* Stored data
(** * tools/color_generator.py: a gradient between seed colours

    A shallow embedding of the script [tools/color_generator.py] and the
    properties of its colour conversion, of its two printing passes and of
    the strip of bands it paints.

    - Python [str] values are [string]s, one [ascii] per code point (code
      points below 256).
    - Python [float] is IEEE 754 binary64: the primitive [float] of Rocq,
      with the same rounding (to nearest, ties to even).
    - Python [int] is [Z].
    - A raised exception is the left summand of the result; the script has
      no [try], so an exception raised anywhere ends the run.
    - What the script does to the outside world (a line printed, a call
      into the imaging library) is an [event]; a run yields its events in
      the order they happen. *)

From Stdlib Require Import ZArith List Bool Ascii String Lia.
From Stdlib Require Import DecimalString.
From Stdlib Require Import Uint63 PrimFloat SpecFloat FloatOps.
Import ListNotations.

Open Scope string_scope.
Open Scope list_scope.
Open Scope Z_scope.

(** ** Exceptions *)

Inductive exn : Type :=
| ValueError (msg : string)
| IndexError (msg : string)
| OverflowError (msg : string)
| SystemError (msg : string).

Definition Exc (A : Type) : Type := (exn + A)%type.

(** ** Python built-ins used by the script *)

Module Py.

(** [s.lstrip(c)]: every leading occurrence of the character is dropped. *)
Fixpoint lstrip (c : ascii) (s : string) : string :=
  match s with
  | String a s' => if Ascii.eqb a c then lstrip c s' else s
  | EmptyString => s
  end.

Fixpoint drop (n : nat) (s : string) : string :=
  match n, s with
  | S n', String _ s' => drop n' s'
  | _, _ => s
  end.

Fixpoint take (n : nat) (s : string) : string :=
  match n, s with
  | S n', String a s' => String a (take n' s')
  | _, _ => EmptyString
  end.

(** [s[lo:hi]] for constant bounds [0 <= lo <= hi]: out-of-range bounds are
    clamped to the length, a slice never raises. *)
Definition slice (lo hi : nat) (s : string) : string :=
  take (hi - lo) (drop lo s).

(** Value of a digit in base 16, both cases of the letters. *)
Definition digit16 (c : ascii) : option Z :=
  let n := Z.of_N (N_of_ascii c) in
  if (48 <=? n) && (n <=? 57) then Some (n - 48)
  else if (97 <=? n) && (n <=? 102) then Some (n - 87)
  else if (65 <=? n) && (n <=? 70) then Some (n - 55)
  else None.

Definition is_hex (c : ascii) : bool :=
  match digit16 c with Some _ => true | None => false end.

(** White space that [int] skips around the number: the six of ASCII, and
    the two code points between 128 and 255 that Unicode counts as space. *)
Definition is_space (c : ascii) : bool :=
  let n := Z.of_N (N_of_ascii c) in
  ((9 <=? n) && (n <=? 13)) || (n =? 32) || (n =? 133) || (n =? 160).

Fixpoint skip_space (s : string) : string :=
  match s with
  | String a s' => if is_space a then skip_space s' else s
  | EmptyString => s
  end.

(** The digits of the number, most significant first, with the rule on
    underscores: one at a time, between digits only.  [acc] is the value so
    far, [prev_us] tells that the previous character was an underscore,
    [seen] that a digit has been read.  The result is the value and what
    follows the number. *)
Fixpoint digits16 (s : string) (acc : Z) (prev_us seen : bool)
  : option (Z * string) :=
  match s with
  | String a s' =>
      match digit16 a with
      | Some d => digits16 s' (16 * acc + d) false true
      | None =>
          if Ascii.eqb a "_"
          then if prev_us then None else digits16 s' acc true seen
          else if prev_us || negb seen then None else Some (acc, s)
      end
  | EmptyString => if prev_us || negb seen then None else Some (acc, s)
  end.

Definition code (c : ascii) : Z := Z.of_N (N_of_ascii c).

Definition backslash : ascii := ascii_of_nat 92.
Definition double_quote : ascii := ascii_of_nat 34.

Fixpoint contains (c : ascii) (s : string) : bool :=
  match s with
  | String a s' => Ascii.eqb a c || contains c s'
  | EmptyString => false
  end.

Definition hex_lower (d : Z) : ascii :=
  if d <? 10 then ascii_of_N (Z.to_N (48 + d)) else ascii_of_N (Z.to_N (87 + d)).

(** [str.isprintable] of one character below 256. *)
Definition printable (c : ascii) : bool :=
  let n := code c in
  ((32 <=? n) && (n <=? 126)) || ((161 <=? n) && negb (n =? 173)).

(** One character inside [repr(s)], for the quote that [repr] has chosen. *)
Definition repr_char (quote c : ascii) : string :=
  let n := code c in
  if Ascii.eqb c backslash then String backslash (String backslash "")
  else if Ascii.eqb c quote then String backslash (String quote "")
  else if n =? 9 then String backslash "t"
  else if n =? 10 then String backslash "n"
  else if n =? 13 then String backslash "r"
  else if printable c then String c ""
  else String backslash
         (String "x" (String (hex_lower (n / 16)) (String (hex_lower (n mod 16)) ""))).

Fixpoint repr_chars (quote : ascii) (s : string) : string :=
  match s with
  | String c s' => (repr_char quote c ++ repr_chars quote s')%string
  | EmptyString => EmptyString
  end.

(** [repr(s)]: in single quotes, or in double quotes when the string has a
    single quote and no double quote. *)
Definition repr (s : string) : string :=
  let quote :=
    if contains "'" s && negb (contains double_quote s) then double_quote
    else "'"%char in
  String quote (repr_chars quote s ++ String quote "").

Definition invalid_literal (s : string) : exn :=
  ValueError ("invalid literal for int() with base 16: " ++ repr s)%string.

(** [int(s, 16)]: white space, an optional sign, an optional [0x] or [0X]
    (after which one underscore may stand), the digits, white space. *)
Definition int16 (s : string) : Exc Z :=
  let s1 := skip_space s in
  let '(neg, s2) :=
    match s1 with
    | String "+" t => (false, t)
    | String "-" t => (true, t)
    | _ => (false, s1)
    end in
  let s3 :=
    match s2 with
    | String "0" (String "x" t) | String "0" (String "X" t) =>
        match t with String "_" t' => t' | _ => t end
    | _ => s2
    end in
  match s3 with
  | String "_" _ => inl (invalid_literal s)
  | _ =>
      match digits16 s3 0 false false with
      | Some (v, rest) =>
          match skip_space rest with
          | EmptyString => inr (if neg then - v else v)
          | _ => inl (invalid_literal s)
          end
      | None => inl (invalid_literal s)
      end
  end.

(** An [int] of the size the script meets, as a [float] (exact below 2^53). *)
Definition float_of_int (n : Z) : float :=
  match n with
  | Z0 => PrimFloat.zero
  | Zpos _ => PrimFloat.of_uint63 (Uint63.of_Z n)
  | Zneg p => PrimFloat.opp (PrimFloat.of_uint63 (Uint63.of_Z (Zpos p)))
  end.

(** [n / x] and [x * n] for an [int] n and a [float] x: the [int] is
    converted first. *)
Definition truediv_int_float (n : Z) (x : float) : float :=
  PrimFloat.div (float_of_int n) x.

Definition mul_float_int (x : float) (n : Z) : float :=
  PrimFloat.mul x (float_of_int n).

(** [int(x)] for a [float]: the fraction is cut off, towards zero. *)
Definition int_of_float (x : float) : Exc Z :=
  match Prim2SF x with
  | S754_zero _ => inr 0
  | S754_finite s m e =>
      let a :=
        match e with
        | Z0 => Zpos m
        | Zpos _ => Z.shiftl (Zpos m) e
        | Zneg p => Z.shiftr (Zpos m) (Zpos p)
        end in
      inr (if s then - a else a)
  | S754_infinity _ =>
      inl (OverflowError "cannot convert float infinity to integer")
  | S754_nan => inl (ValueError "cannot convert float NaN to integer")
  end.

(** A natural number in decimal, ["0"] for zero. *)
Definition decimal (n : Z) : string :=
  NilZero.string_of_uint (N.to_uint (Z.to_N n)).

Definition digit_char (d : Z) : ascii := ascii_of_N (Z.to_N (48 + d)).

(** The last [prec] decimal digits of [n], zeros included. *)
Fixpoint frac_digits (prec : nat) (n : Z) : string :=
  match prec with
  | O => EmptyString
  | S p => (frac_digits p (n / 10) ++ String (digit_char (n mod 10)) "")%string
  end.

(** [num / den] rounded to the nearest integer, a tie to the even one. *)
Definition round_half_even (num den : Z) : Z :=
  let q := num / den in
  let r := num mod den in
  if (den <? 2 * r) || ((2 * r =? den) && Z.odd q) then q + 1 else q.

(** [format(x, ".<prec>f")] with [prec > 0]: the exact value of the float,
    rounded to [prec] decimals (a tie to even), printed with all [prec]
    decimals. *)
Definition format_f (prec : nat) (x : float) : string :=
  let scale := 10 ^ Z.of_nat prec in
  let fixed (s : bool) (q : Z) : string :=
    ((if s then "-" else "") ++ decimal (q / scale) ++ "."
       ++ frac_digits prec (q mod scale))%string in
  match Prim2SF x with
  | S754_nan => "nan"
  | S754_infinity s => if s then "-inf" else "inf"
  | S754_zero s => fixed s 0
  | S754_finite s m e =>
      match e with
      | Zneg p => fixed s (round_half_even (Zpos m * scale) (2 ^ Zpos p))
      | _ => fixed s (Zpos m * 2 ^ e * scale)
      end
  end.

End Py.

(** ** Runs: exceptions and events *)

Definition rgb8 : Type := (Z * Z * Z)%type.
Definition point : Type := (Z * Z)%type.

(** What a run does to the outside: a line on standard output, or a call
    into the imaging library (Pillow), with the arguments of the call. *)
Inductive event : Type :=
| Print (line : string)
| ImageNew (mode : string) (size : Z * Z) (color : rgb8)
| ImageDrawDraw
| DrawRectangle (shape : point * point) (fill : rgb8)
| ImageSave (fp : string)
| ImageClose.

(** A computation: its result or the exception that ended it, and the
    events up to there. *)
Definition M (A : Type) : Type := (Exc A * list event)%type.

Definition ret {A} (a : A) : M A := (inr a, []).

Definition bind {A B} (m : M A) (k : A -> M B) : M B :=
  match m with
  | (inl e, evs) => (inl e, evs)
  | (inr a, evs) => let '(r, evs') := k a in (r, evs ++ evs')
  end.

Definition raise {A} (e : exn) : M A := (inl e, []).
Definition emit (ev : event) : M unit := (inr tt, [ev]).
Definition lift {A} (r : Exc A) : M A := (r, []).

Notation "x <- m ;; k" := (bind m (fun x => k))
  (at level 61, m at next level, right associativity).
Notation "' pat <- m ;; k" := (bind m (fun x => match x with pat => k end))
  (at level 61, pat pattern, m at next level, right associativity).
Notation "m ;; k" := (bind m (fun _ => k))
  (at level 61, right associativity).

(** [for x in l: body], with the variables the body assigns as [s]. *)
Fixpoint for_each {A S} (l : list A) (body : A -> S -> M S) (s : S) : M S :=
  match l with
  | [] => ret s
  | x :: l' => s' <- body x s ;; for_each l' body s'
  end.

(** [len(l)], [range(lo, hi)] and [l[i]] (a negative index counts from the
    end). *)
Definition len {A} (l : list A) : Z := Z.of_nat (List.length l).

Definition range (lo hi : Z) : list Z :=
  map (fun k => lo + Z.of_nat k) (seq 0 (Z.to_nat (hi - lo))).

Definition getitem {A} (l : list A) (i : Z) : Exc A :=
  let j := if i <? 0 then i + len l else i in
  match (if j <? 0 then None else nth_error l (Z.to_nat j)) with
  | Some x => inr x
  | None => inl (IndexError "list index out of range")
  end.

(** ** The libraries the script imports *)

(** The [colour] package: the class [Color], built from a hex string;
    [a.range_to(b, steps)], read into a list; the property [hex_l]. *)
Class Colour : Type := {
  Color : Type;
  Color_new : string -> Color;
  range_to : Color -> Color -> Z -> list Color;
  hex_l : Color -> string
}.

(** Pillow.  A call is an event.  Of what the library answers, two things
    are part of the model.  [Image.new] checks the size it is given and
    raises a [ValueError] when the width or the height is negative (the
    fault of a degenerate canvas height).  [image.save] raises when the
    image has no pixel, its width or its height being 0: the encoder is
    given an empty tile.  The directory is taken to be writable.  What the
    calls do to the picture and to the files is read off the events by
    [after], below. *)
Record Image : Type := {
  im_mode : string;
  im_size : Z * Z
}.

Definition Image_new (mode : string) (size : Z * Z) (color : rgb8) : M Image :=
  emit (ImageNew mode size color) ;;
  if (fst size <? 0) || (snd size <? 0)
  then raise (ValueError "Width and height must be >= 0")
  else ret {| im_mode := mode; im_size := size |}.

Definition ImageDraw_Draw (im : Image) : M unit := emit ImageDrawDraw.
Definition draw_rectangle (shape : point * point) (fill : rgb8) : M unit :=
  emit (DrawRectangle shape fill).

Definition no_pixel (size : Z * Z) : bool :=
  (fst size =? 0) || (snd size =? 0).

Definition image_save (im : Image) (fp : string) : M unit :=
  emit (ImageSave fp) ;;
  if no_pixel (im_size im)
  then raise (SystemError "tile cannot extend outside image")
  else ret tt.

* Aim of the exercise
Scan the lines above for the word "Stdlib". Return each one that has it.

* Exercise response
From Stdlib Require Import ZArith List Bool Ascii String Lia.
From Stdlib Require Import DecimalString.
From Stdlib Require Import Uint63 PrimFloat SpecFloat FloatOps.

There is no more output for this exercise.